Exercise instructions:
Go through the entries, filter for the word "congruence", and copy every line that has it.

The data:

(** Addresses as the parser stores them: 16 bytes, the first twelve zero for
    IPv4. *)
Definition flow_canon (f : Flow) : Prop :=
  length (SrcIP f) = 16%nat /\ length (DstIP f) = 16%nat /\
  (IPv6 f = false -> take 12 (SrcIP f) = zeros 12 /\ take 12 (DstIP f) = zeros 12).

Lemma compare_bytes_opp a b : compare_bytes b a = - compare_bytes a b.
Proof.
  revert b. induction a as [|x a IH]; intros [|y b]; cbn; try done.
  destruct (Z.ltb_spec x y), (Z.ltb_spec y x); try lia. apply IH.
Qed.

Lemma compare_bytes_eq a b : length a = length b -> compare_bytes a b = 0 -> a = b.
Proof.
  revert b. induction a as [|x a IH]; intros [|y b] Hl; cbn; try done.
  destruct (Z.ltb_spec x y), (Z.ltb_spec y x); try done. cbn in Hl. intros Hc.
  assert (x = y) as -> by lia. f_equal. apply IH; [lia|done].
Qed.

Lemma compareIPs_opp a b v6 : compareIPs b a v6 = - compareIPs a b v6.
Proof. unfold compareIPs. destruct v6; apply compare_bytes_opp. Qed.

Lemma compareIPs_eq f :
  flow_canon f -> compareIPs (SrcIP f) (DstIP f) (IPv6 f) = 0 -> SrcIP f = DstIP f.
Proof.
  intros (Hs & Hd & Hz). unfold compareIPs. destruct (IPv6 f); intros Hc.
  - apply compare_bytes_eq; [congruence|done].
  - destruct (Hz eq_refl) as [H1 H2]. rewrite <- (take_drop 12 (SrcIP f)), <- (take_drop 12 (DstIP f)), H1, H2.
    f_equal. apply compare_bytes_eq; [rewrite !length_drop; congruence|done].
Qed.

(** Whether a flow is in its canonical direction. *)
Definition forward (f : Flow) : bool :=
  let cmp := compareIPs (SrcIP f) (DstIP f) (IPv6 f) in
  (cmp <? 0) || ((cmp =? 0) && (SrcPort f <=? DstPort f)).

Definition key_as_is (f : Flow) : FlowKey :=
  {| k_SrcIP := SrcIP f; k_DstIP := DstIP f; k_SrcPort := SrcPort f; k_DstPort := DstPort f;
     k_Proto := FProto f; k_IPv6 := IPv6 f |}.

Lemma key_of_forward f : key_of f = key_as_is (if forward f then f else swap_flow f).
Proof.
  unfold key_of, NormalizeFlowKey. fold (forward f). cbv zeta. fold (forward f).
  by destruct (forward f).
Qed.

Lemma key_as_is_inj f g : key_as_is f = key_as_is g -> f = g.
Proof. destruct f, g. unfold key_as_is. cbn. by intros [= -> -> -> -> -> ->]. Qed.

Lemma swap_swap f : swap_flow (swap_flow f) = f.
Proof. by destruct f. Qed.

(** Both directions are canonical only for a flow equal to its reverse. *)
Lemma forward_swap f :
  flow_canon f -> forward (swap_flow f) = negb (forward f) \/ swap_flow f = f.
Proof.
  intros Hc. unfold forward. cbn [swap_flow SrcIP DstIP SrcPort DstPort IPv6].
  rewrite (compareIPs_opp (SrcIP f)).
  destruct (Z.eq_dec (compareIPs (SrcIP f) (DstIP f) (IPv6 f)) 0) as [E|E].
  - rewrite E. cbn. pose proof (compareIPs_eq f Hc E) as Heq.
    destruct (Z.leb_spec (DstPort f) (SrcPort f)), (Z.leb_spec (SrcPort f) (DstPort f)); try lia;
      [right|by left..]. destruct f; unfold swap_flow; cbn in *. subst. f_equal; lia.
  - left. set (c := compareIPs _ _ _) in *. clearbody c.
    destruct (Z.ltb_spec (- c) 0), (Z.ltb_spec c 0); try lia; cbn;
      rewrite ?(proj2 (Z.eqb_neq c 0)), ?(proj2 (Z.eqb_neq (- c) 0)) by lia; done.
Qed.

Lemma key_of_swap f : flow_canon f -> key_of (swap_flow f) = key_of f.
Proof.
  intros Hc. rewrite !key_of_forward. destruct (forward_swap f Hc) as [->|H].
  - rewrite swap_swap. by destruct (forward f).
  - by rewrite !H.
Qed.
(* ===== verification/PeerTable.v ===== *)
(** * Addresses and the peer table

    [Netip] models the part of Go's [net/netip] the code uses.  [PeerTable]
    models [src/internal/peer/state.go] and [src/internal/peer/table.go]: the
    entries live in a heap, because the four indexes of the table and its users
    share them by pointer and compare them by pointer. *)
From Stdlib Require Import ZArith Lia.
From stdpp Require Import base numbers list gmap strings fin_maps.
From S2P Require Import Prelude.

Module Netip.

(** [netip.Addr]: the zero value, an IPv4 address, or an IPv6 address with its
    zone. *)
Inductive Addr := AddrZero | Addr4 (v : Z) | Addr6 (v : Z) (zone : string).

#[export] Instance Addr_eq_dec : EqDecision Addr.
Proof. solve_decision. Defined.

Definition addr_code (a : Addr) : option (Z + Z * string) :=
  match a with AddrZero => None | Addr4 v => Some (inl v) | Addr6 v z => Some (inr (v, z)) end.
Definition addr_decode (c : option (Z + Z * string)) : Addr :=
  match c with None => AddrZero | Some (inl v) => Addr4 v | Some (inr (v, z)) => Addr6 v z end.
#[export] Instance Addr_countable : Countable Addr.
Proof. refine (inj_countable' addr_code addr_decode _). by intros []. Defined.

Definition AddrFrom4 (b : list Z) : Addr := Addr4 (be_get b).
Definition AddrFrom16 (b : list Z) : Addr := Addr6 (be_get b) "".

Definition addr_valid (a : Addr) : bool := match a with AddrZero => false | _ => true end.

Task output:
  - apply compare_bytes_eq; [congruence|done].
    f_equal. apply compare_bytes_eq; [rewrite !length_drop; congruence|done].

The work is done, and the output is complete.